We have finally reached one of the most exciting steps in spirits creation, fermentation. It is during this process that all the alcohol and most of the flavor of the rum is created. And the little creature that makes this all happen is the hero of todays lesson: Yeast!

While there are countless types of yeast the most common and hard working species is called Saccharomyces Cerevisiae (Latin for Sugar Eater). There are many different strains of this type of yeast though. What is often called Distillers yeast is a fast acting strain that can tolerate high levels of alcohol, while not creating much flavor. Bakers yeast and Brewers yeast, on the other hand, work slower but are often responsible for creation of more congeners.
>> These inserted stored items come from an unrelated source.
(** C7, in the form that holds of the code. With a header line and the lines
    after it, the delimited-text extractor resolves with one row per line
    after the header, in order. The header names are the pieces of the
    header line between its commas, trimmed and then freed of their double
    quotes; in each row a header name other than [__proto__] holds the value
    of the last column whose header cell is that name (the column of the
    cell itself when the header names are distinct): the piece of the line
    at that column, trimmed and freed of its double quotes, the empty string
    when the line has no piece there. *)
Theorem C7_one_row_per_line_last_column_wins
  (text : jsstring) (out : console) (first : jsstring) (rest : list jsstring) :
  nonblank_lines text = first :: rest ->
  exists rows,
    fst (extractDataFromCsv text out) = Resolve rows
    /\ length rows = length (nonblank_lines text) - 1
    /\ forall r line,
         nth_error rest r = Some line ->
         exists row,
           nth_error rows r = Some row
           /\ forall i header,
                nth_error (map (fun h => strip_quotes (trim h))
                               (split COMMA first)) i = Some header ->
                header <> PROTO ->
                (forall i', i < i' ->
                            nth_error (map (fun h => strip_quotes (trim h))
                                           (split COMMA first)) i'
                            <> Some header) ->
                get row header
                = Some (strip_quotes (trim (nth i (split COMMA line) []))).
Proof.
  intros Hlines. rewrite extractDataFromCsv_fst, Hlines.
  eexists. split; [reflexivity|]. split.
  - rewrite length_map. simpl. lia.
  - intros r line Hr. exists (csv_row (cells first) line). split.
    + rewrite nth_error_map, Hr. reflexivity.
    + intros i header Hi Hne Hlast. unfold csv_row.
      rewrite (get_fill_row_last _ _ _ _ Hi Hne Hlast).
      now rewrite value_at_nth, nth_cells.
Qed.

(** C8. The outcome of either extractor is a function of the input text
    and the specification text alone: whatever was done before, as the
    console records it, a run on the same texts gives the same rows in the
    same order, with the same keys in the same order and the same values;
    in particular a second run right after the first. *)
Theorem C8_outcome_is_independent_of_history
  (engine : RegExpEngine) (text patterns : jsstring) (out1 out2 : console) :
  fst (extractDataFromText text patterns out1)
  = fst (extractDataFromText text patterns out2)
  /\ fst (extractDataFromCsv text out1) = fst (extractDataFromCsv text out2)
  /\ fst (extractDataFromText text patterns
            (snd (extractDataFromText text patterns out1)))
     = fst (extractDataFromText text patterns out1)
  /\ fst (extractDataFromCsv text (snd (extractDataFromCsv text out1)))
     = fst (extractDataFromCsv text out1).
Proof.
  rewrite !extractDataFromText_fst, !extractDataFromCsv_fst. auto.
Qed.

(** C9, in the form that holds of the code. When every accepted declaration
    has a field name that is neither an array index nor [__proto__] nor one
    of [line_number] and [raw_text], the keys of the map are the accepted
    names in the order of their first declaration (the single default key
    when nothing was accepted), and the rows are the described ones: for
    each non-blank line that some entry matches, the matched fields in the
    order of the map, then [line_number] with the 1-based position of the
    line among the non-blank lines, in decimal, then [raw_text] with the
    line as it stands; no row for a line without a match. *)
Theorem C9_field_order_of_rows
  (engine : RegExpEngine) (text patterns : jsstring) (out : console) :
  Forall (fun d => plain_key (fst d)
                   /\ fst d <> LINE_NUMBER /\ fst d <> RAW_TEXT)
         (compiled patterns) ->
  nonblank_lines text <> [] ->
  exists patternMap,
    fst (parsePatterns patterns out) = Normal patternMap
    /\ keys patternMap
       = match compiled patterns with
         | [] => [TEXT]
         | _ :: _ => first_occurrences [] (map fst (compiled patterns))
         end
    /\ fst (extractDataFromText text patterns out)
       = Resolve (described_rows patternMap 0 (nonblank_lines text)).
Proof.
  intros Hall Hlines.
  assert (Hproto : ~ In PROTO (map fst (compiled patterns))).
  { intros Hin. apply in_map_iff in Hin. destruct Hin as [d [Hd Hin]].
    rewrite Forall_forall in Hall. destruct (Hall d Hin) as [[_ H] _]. auto. }
  assert (Hidx : Forall (fun d => array_index (fst d) = None)
                        (compiled patterns)).
  { eapply Forall_impl; [|exact Hall]. intros d [[H _] _]. exact H. }
  set (pm := match keys (define_all [] (compiled patterns)) with
             | [] => [(TEXT, DotPlus)]
             | _ :: _ => define_all [] (compiled patterns)
             end).
  assert (Hparse : forall o, fst (parsePatterns patterns o) = Normal pm).
  { intros o. rewrite parsePatterns_fst. cbv zeta.
    rewrite parse_fold_plain by auto. reflexivity. }
  assert (Hkeys : keys pm
                  = match compiled patterns with
                    | [] => [TEXT]
                    | _ :: _ =>
                        first_occurrences [] (map fst (compiled patterns))
                    end).
  { unfold pm. pose proof (keys_define_all_order [] Hidx) as Hk.
    simpl in Hk. revert Hk.
    destruct (compiled patterns) as [|d ds]; simpl; auto.
    intros Hk. rewrite Hk. exact Hk. }
  assert (Hgood : forall k, In k (keys pm) ->
                    plain_key k /\ k <> LINE_NUMBER /\ k <> RAW_TEXT).
  { intros k Hk. unfold pm in Hk.
    destruct (keys (define_all [] (compiled patterns))) eqn:Hd.
    - simpl in Hk. destruct Hk as [<-|[]].
      repeat split; try discriminate; reflexivity.
    - rewrite keys_define_all in Hk. destruct Hk as [[]|Hk].
      apply in_map_iff in Hk. destruct Hk as [d [<- Hin]].
      rewrite Forall_forall in Hall. auto. }
  assert (Hnd : NoDup (keys pm)).
  { destruct (parsePatterns_normal patterns out) as [pm' [Hpm' [[H _] _]]].
    rewrite Hparse in Hpm'. now injection Hpm' as <-. }
  exists pm. split; [apply Hparse|]. split; [exact Hkeys|].
  rewrite extractDataFromText_fst, Hparse.
  destruct (nonblank_lines text) as [|line0 lines0]; [congruence|].
  f_equal. generalize (line0 :: lines0) as lines. generalize 0 as index.
  intros index lines. revert index.
  induction lines as [|line lines IH]; simpl; intros index; auto.
  rewrite IH.
  destruct (line_rows_cases pm index line) as [[Hm ->]|[Hm ->]].
  - apply matched_fields_nil in Hm. now rewrite Hm.
  - rewrite apply_patterns_from, apply_from_plain; auto.
    + simpl.
      assert (Hfields : forall k, In k (keys (matched_fields pm line)) ->
                          k <> LINE_NUMBER /\ k <> RAW_TEXT).
      { intros k Hk. apply keys_matched_fields in Hk.
        apply Hgood in Hk. tauto. }
      destruct (matched_fields pm line) as [|f fs] eqn:Hf.
      * apply matched_fields_nil in Hf. congruence.
      * simpl. f_equal. unfold assign.
        destruct (jsstring_eq_dec LINE_NUMBER PROTO) as [Heq|_];
          [discriminate Heq|].
        destruct (jsstring_eq_dec RAW_TEXT PROTO) as [Heq|_];
          [discriminate Heq|].
        rewrite (define_fresh_plain (f :: fs)); [|reflexivity|].
        -- rewrite define_fresh_plain; [|reflexivity|].
           ++ now rewrite <- app_assoc.
           ++ rewrite keys_app, in_app_iff. simpl.
              intros [Hin|[Heq|[]]]; [|discriminate Heq].
              apply Hfields in Hin. tauto.
        -- intros Hin. apply Hfields in Hin. tauto.
    + rewrite Forall_forall. intros k Hk. apply Hgood in Hk. tauto.
Qed.

(** What the rows of the delimited-text extractor hold, whatever the header
    cells are: the keys of a row are header names, each once, and every
    header name but [__proto__] is a key; the row depends only on as many
    values of its line as there are header cells, the values beyond being
    discarded; and a header name other than [__proto__] that occurs in
    several columns holds the value of the last of them. *)
Lemma rows_hold_the_header_names
  (text : jsstring) (out : console) (first : jsstring) (rest : list jsstring)
  (rows : ExtractedData) :
  nonblank_lines text = first :: rest ->
  fst (extractDataFromCsv text out) = Resolve rows ->
  let headers := cells first in
  rows = map (csv_row headers) rest
  /\ (forall row,
        In row rows ->
        NoDup (keys row)
        /\ forall k, In k (keys row) <-> In k headers /\ k <> PROTO)
  /\ (forall line line',
        firstn (length headers) (cells line)
        = firstn (length headers) (cells line') ->
        csv_row headers line = csv_row headers line')
  /\ (forall line i j header,
        i < j ->
        nth_error headers i = Some header ->
        nth_error headers j = Some header ->
        header <> PROTO ->
        (forall j', j < j' -> nth_error headers j' <> Some header) ->
        get (csv_row headers line) header = Some (nth j (cells line) [])).
Proof.
  intros Hlines. rewrite extractDataFromCsv_fst, Hlines. intros [= <-] headers.
  split; [reflexivity|]. split; [|split].
  - intros row Hin. apply in_map_iff in Hin. destruct Hin as [line [<- _]].
    unfold csv_row. split.
    + apply NoDup_fill_row. constructor.
    + intros k. rewrite keys_fill_row. simpl. tauto.
  - intros line line' Heq. unfold csv_row. apply fill_row_ext.
    intros i Hi. eapply value_at_prefix; [exact Heq | simpl in Hi; lia].
  - intros line i j header _ _ Hj Hne Hlast. unfold csv_row.
    rewrite (get_fill_row_last _ _ _ _ Hj Hne Hlast).
    now rewrite value_at_nth.
Qed.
Depending on each rum-producers focus, be it volume or flavor, many distilleries propagate their own strain of yeast that gives the output and flavor compounds that they are looking for. As long as the composition of the sugary wash stays the same, the output of these cultured yeast strains can be predictable to a certain point.

Yeast is also naturally occurring everywhere around us and this ‘wild’ yeast will often propagate in open fermentation tanks to some degree, along with airborne bacteria (most notably Lactobacillus). These microorganisms are in constant competition for food, in this case sugar. Yeast has two notable advantages in this competition though. Yeast is able to tolerate acidic and alcoholic environments that many bacteria struggle to cope with.